Material provided >>
(** ** Filters *)

(** The sides of the first [=] or [==] outside of quotes; [seen] is what is before. *)
Fixpoint split_eq_from (in_single in_double : bool) (seen l : list byte) : option (list byte * list byte) :=
  match l with
  | [] => None
  | b :: l' =>
      let go s d := split_eq_from s d (seen ++ [b]) l' in
      if decide (b = x27) then go (if in_double then in_single else negb in_single) in_double
      else if decide (b = x22) then go in_single (if in_single then in_double else negb in_double)
      else if negb in_single && negb in_double && bool_decide (b = x3d) then
        Some (trim_bytes seen, trim_bytes (match l' with x3d :: l'' => l'' | _ => l' end))
      else go in_single in_double
  end.
Definition split_eq_outside_quotes (s : list byte) : option (list byte * list byte) := split_eq_from false false [] s.

(** The pieces between [ AND ]s outside of quotes.  Each position outside is tried, and cutting
    five bytes from there panics inside a character; [last] is where the piece began. *)
Fixpoint split_and_from (s : list byte) (in_single in_double : bool) (skip i last : nat) (l : list byte) :
    result halt (list (list byte)) :=
  match l with
  | [] => Ok [drop last s]
  | b :: l =>
      let go s_ d k last := split_and_from s s_ d k (S i) last l in
      match skip with
      | S skip => go in_single in_double skip last
      | O =>
          if bool_decide (b = x27) && negb in_double then go (negb in_single) in_double 0%nat last
          else if bool_decide (b = x22) && negb in_single then go in_single (negb in_double) 0%nat last
          else if negb in_single && negb in_double && (i + 5 <=? length s)%nat then
            chunk ← slice s i (i + 5)%nat;
            if eq_ignore_ascii_case (of_bytes chunk) " AND " then
              piece ← slice s last i;
              cons piece <$> go in_single in_double 4%nat (i + 5)%nat
            else go in_single in_double 0%nat last
          else go in_single in_double 0%nat last
      end
  end.
Definition split_and_outside_quotes (s : list byte) : result halt (list (list byte)) :=
  split_and_from s false false 0 0 0 s.

Definition node_property (var prop : string) (lit : LiteralValue) (m : gmap string TopologyNode) : gmap string TopologyNode :=
  match m !! var with
  | Some n => <[var := mkTNode (tn_id n) (tn_label n) (tn_labels n) (tn_group n) (tn_size n)
                        (bt_insert prop lit (tn_properties n)) (bt_insert prop lit (tn_data n))
                        (tn_label_expression n)]> m
  | None => m
  end.

Definition apply_equality (m : gmap string TopologyNode) (expr : list byte) : gmap string TopologyNode :=
  match split_eq_outside_quotes (trim_bytes expr) with
  | None => m
  | Some (lhs, rhs) =>
      let target := match split_once_text [x2e] lhs with
                    | Some vp => Some vp
                    | None => split_once_text [x2e] rhs
                    end in
      match target with
      | None => m
      | Some (v, p) =>
          match parse_simple_literal (if contains x2e lhs then rhs else lhs) with
          | Some lit => node_property (of_bytes (trim_bytes v)) (of_bytes (trim_bytes p)) lit m
          | None => m
          end
      end
  end.

Fixpoint where_parts (parts : list (list byte)) (m : gmap string TopologyNode) : result halt (gmap string TopologyNode) :=
  match parts with
  | [] => Ok m
  | part :: parts =>
      exprs ← split_and_outside_quotes part;
      where_parts parts (foldl apply_equality m exprs)
  end.
Definition parse_where_predicates_body (body : list byte) (m : gmap string TopologyNode) :
    result halt (gmap string TopologyNode) := where_parts (split_at is_newline body) m.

What you should do >> All lines from the beginning of the listing through the one with "five bytes from" are to be restated word for word, and only those.

Finished exercise >>
(** ** Filters *)

(** The sides of the first [=] or [==] outside of quotes; [seen] is what is before. *)
Fixpoint split_eq_from (in_single in_double : bool) (seen l : list byte) : option (list byte * list byte) :=
  match l with
  | [] => None
  | b :: l' =>
      let go s d := split_eq_from s d (seen ++ [b]) l' in
      if decide (b = x27) then go (if in_double then in_single else negb in_single) in_double
      else if decide (b = x22) then go in_single (if in_single then in_double else negb in_double)
      else if negb in_single && negb in_double && bool_decide (b = x3d) then
        Some (trim_bytes seen, trim_bytes (match l' with x3d :: l'' => l'' | _ => l' end))
      else go in_single in_double
  end.
Definition split_eq_outside_quotes (s : list byte) : option (list byte * list byte) := split_eq_from false false [] s.

(** The pieces between [ AND ]s outside of quotes.  Each position outside is tried, and cutting
    five bytes from there panics inside a character; [last] is where the piece began. *)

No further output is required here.